Streeck (2016) avalia que o alinhamento entre capitalismo e democracia parece ser algo restrito ao contexto da Guerra Fria, devido ao progresso econômico ocorrido no pós-guerra, que compatibilizou o livre-mercado e as liberdades democráticas. Na atualidade, as dúvidas sobre a viabilidade desse alinhamento vêm ressurgindo entre eleitores e lideranças políticas, em função de uma percepção negativa do desempenho das instituições políticas, dos problemas de corrupção, dos vínculos entre os políticos e os apelos dos agentes do mercado, que avaliam não haver outra alternativa, a não ser o ideário neoliberal. Isso gera insatisfação com os partidos, com o regime democrático-representativo, abstenção eleitoral, instabilidade governamental e abre o caminho para o populismo autoritário, sobretudo de direita, que aposta no entretenimento político, na política como espetáculo. O aumento da desigualdade tem objetivamente questionado a capacidade de o Estado contrabalançar os resultados negativos do mercado.

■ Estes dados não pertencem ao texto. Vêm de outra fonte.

Lemma on_wifi_aired {A} (m : M wifi A) s a s' : Tx.on_wifi m s = Some (a, s') -> Tx.aired s' = Tx.aired s.
Proof. unfold Tx.on_wifi, zoom. destruct (m _) as [[? ?]|]; [|done]. by intros [= _ <-]. Qed.

Lemma raw_aired interface rate mac queue ptr desc mpdu ext edca s r s' :
  Tx.transmit_raw chip interface rate mac queue ptr desc mpdu (Ok (ext, edca)) s = Some (r, s') ->
  Tx.aired s' = Tx.aired s ++ [(queue, desc, mpdu)].
Proof.
  unfold Tx.transmit_raw. rewrite M_bind_unfold. destruct (Tx.on_wifi _ s) as [[[] s1]|] eqn:E; [|done].
  rewrite M_bind_unfold. cbn [is_ok]. unfold Tx.fetch, modify, Tx.await. destruct (Tx.await_tx _ _ _ _ _) as [[? [? ?]]|]; [|done].
  intros [= _ <-]. cbn. by rewrite (on_wifi_aired _ _ _ _ E).
Qed.

Section Loop.
Variable random : nat -> Z.
Variables (interface : nat) (mac : TxMacParameters) (queue : HardwareTxQueue).
Variables (ptr : Z) (desc : DmaDescriptor) (ext : ExtractedParameters).

Abbreviation loop := (Tx.retry_loop chip random interface mac queue ptr desc ext).

(** One attempt: its rate, its channel access parameters, the frame in the
    buffer the hardware reads, and its outcome. *)
Record attempt := mkAttempt {
  a_rate : TxPhyRate; a_params : EdcaTxParameters; a_frame : list Z; a_result : result unit TxError }.

(** A sequence of calls of [transmit_raw]. *)
Inductive run : Tx.world -> list attempt -> Tx.world -> Prop :=
| run_nil s : run s [] s
| run_cons s a s1 l s2 :
    Tx.transmit_raw chip interface (a_rate a) mac queue ptr desc (a_frame a) (Ok (ext, a_params a)) s = Some (a_result a, s1) ->
    run s1 l s2 -> run s (a :: l) s2.

(** Every attempt gives the MAC its frame. *)
Lemma run_aired s l s' : run s l s' -> Tx.aired s' = Tx.aired s ++ ((fun a => (queue, desc, a_frame a)) <$> l).
Proof.
  induction 1 as [s|s a s1 l s2 E _ IH]; [by rewrite app_nil_r|]. rewrite IH, (raw_aired _ _ _ _ _ _ _ _ _ _ _ _ E).
  by rewrite <- app_assoc.
Qed.

(** The policy of the attempts after earlier outcomes [prior]. *)
Definition obeys (prior : list (result unit TxError)) (rates : list TxPhyRate) (edca : option EdcaContentionState)
    (buf : list Z) (l : list attempt) : Prop :=
  (forall k a, l !! k = Some a ->
     let before := prior ++ (a_result <$> take k l) in
     rates !! k = Some (a_rate a) /\
     a_params a = Tx.attempt_parameters random mac queue (length before) (contention_after_all before edca) /\
     a_frame a = frame_after before buf /\
     ((S k < length l)%nat -> is_ok (a_result a) = false)) /\
  ((length l < length rates)%nat -> exists a, last l = Some a /\ is_ok (a_result a) = true).

Lemma contention_map (r : result unit TxError) c f :
  Tx.contention_after (result_map f r) c = Tx.contention_after (result_map (fun _ => 0) r) c.
Proof. by destruct r. Qed.

Lemma is_mac_map (r : result unit TxError) (f : unit -> Z) : Tx.is_mac_protocol (result_map f r) = Tx.is_mac_protocol r.
Proof. by destruct r. Qed.

Lemma loop_obeys rates prior edca buf last_res s res buf' s' :
  loop (length prior) rates (contention_after_all prior edca) (frame_after prior buf) last_res s = Some ((res, buf'), s') ->
  exists l, run s l s' /\ obeys prior rates edca buf l /\
    buf' = frame_after (prior ++ (a_result <$> l)) buf /\
    res = match last l with
          | None => last_res
          | Some a => result_map (fun _ => u8 (Z.of_nat (length prior + length l - 1))) (a_result a)
          end.
Proof.
  revert prior last_res s. induction rates as [|rate rates IH]; intros prior last_res s; cbn [Tx.retry_loop].
  { intros [= <- <- <-]. exists []. split; [constructor|]. cbn. rewrite app_nil_r. split; [|done].
    split; [done|cbn; lia]. }
  rewrite M_bind_unfold. destruct (Tx.transmit_raw _ _ _ _ _ _ _ _ _ s) as [[r s1]|] eqn:E; [|done].
  rewrite is_mac_map, frame_after_step.
  set (a := mkAttempt rate (Tx.attempt_parameters random mac queue (length prior) (contention_after_all prior edca))
              (frame_after prior buf) r).
  assert (forall l, (forall k b, (a :: l) !! k = Some b -> match k with 0%nat => b = a | S k' => l !! k' = Some b end)) as Hcons
    by (intros l [|k] b Hb; [by injection Hb|done]).
  destruct r as [u|e]; cbn [result_map].
  - intros [= <- <- <-]. exists [a]. split; [by eapply run_cons; [exact E|constructor]|].
    split; [|split; [done|cbn; do 3 f_equal; lia]].
    split; [|intros _; by exists a]. intros k b Hb. apply (Hcons []) in Hb. destruct k; [subst b|done].
    cbn. rewrite app_nil_r. split_and!; [done..|lia].
  - intros Hl. specialize (IH (prior ++ [Err e]) (Err e) s1).
    rewrite length_app, Nat.add_1_r in IH. unfold contention_after_all in IH at 1. rewrite foldl_app in IH.
    destruct (IH Hl) as (l & Hrun & [Ho1 Ho2] & Hb & Hres). exists (a :: l).
    split; [by eapply run_cons; [exact E|]|]. split; [|split].
    + split.
      * intros k b Hk. apply Hcons in Hk. destruct k as [|k]; [subst b; cbn; rewrite app_nil_r; done|].
        specialize (Ho1 k b Hk). cbn [take fmap list_fmap]. change (a_result a) with (Err e : result unit TxError).
        rewrite (cons_middle _ prior), app_assoc. cbn [lookup list_lookup length]. destruct Ho1 as (? & ? & ? & Ho).
        split_and!; [done..|]. intros ?. apply Ho. lia.
      * cbn [length]. intros Hlt. destruct (Ho2 ltac:(lia)) as (b & Hlast & Hok). exists b. split; [|done].
        by rewrite last_cons, Hlast.
    + rewrite Hb, fmap_cons, (cons_middle _ prior (a_result <$> l)), app_assoc. reflexivity.
    + rewrite Hres, last_cons. cbn [length]. destruct (last l) as [b|]; [|done].
      by replace (length prior + S (length l) - 1)%nat with (S (length prior) + length l - 1)%nat by lia.
Qed.

(** With a report for every attempt the loop returns. *)
Lemma loop_total rates prior edca buf last_res os env s :
  ready (Tx.w_wifi s) -> Forall rate_ok rates -> (interface < INTERFACE_COUNT)%nat ->
  length os = length rates -> Tx.irqs s = (report queue <$> os) ++ env ->
  exists rs s' b, loop (length prior) rates edca (frame_after prior buf) last_res s =
      Some ((retry_from (length prior) rs last_res, frame_after b buf), s') /\ attempts_of os rs /\
    ready (Tx.w_wifi s') /\ Tx.irqs s' = (report queue <$> drop (length rs) os) ++ env.
Proof.
  intros R Hr Hi. revert prior edca last_res os s R.
  induction Hr as [|rate rates Hrate Hr IH]; intros prior edca last_res os s R Hl Henv; cbn [Tx.retry_loop].
  { destruct os; [|done]. exists [], s, prior. split; [done|]. split; [apply attempts_none|done]. }
  destruct os as [|o os]; [done|]. injection Hl as Hl. cbn [fmap list_fmap app] in Henv.
  destruct (transmit_raw_responds interface rate mac queue ptr desc (frame_after prior buf) ext
    (Tx.attempt_parameters random mac queue (length prior) edca) o _ s R Hrate Hi Henv) as (r & s1 & E & X & R1 & I1).
  rewrite M_bind_unfold, E, is_mac_map, frame_after_step. destruct r as [u|e]; cbn [result_map].
  - exists [Ok u], s1, (prior ++ [Ok u]). rewrite retry_from_ok. split; [done|]. split; [by apply attempts_ok|done].
  - specialize (IH (prior ++ [Err e])). rewrite length_app, Nat.add_1_r in IH.
    edestruct IH as (rs & s2 & b & E2 & A2 & R2 & I2); [exact R1|exact Hl|exact I1|].
    exists (Err e :: rs), s2, b. rewrite E2, retry_from_err. split; [done|]. split; [by apply attempts_err|done].
Qed.

End Loop.

Lemma rates_of_behaviour behaviour rate :
  rate_ok rate -> (forall rates, behaviour = MultiRateRetry rates -> Forall rate_ok rates) ->
  Forall rate_ok (tx_attempt_rate_iter behaviour rate).
Proof.
  intros Hr Hb. unfold tx_attempt_rate_iter. apply Forall_fmap, Forall_forall. intros i _. cbn.
  destruct behaviour as [n|rates|]; [done| |done]. destruct (i =? 0)%nat; [done|].
  destruct (nth_in_or_default i rates rate) as [Hin| ->]; [|done].
  apply (proj1 (Forall_forall _ _) (Hb rates eq_refl)). by apply list_elem_of_In.
Qed.

Lemma clear_frame_after prior buf : Tx.clear_retry (frame_after prior buf) = Tx.clear_retry buf.
Proof. unfold frame_after. destruct (failed_by_protocol prior); [apply clear_set_retry|done]. Qed.

(** C4: The retry policy, for every behaviour of the environment.  When
    [transmit_with_retry] returns, it has made a sequence of attempts, at most
    one per rate of the error behaviour and in that order; each attempt but the
    last failed, and rates are left over only after a success; the frames the MAC
    was given, one for each attempt and all with the prepared descriptor, are the
    prepared frame, with the retry bit set exactly from the first attempt after
    one that failed with a MAC protocol error (a channel access failure alone
    does not set it); the backoff of each attempt was drawn from the contention
    window grown by the earlier failures; the result is the number of the
    successful attempt, as a byte, or the error of the last one; and the buffer
    is returned as prepared, with the retry bit cleared. *)
Theorem retry_policy random interface rate mac behaviour queue ptr mpdu_ptr desc mpdu_buf s ext buf s0 res buf' s' :
  Tx.on_wifi (Tx.prepare_frame_for_tx interface mac mpdu_buf) s = Some ((Ok ext, buf), s0) ->
  Tx.transmit_with_retry chip random interface rate mac behaviour queue ptr mpdu_ptr desc mpdu_buf s
    = Some ((res, buf'), s') ->
  let rates := tx_attempt_rate_iter behaviour rate in
  let desc' := prepare_dma_descriptor_for_tx mpdu_ptr (length buf) desc in
  let edca := match queue with Edcaf ac => Tx.contention_state mac ac | Beacon => None end in
  exists l, run interface mac queue ptr desc' ext s0 l s' /\ obeys random mac queue [] rates edca buf l /\
    Tx.aired s' = Tx.aired s ++ ((fun a => (queue, desc', a_frame a)) <$> l) /\
    buf' = Tx.clear_retry buf /\
    res = match last l with
          | None => Ok 0
          | Some a => result_map (fun _ => u8 (Z.of_nat (length l - 1))) (a_result a)
          end.
Proof.
  intros Hp. unfold Tx.transmit_with_retry. rewrite M_bind_unfold, Hp. cbn beta iota. cbv zeta. rewrite M_bind_unfold.
  destruct (Tx.retry_loop _ _ _ _ _ _ _ _ _ _ _ _ _ s0) as [[[last_res b] s1]|] eqn:E; [|done].
  intros [= <- <- <-]. destruct (loop_obeys _ _ _ _ _ _ _ _ [] _ _ _ _ _ _ _ E) as (l & Hrun & Ho & Hb & Hres).
  exists l. split; [done|]. split; [done|]. split; [|split; [rewrite Hb; apply clear_frame_after|done]].
  rewrite (run_aired _ _ _ _ _ _ _ _ _ Hrun). f_equal. by eapply on_wifi_aired.
Qed.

Para esse sociólogo da política, a retórica da crise fiscal do Estado, que ampara o enfraquecimento da democracia, e o aumento da dívida pública nos países desenvolvidos desde os anos 1970 não têm relação com o aumento de políticas democrático-redistributivas, mas com as reformas tributárias ricos e pró-corporações. Em consequência, a receita tributária é substituída pela dívida pública, que acaba sendo uma via de expansão dos negócios para os que, ao deixarem de ser tributados, ganham mais oportunidades de financiarem o Estado em troca de juros. Ele observa que a crise fiscal do Estado e o aumento da dívida soberana ocorrem no mesmo processo de redução da participação eleitoral, de encolhimento dos sindicatos, de queda no número de greves, de cortes nas políticas de bem-estar social e de aumento da desigualdade. A bola de neve da dívida pública é usada para manter o ciclo vicioso dos cortes nos gastos sociais, das privatizações dos serviços públicos etc. A crise de 2008 abriu uma nova fase do neoliberalismo uma vez que, devido ao imenso aumento do endividamento, os credores, descrentes da capacidade de o Estado saldar seus compromissos, passam a uma ofensiva mais substantiva no sentido de influenciar as decisões públicas e, assim, restringir o leque decisório da política democrática.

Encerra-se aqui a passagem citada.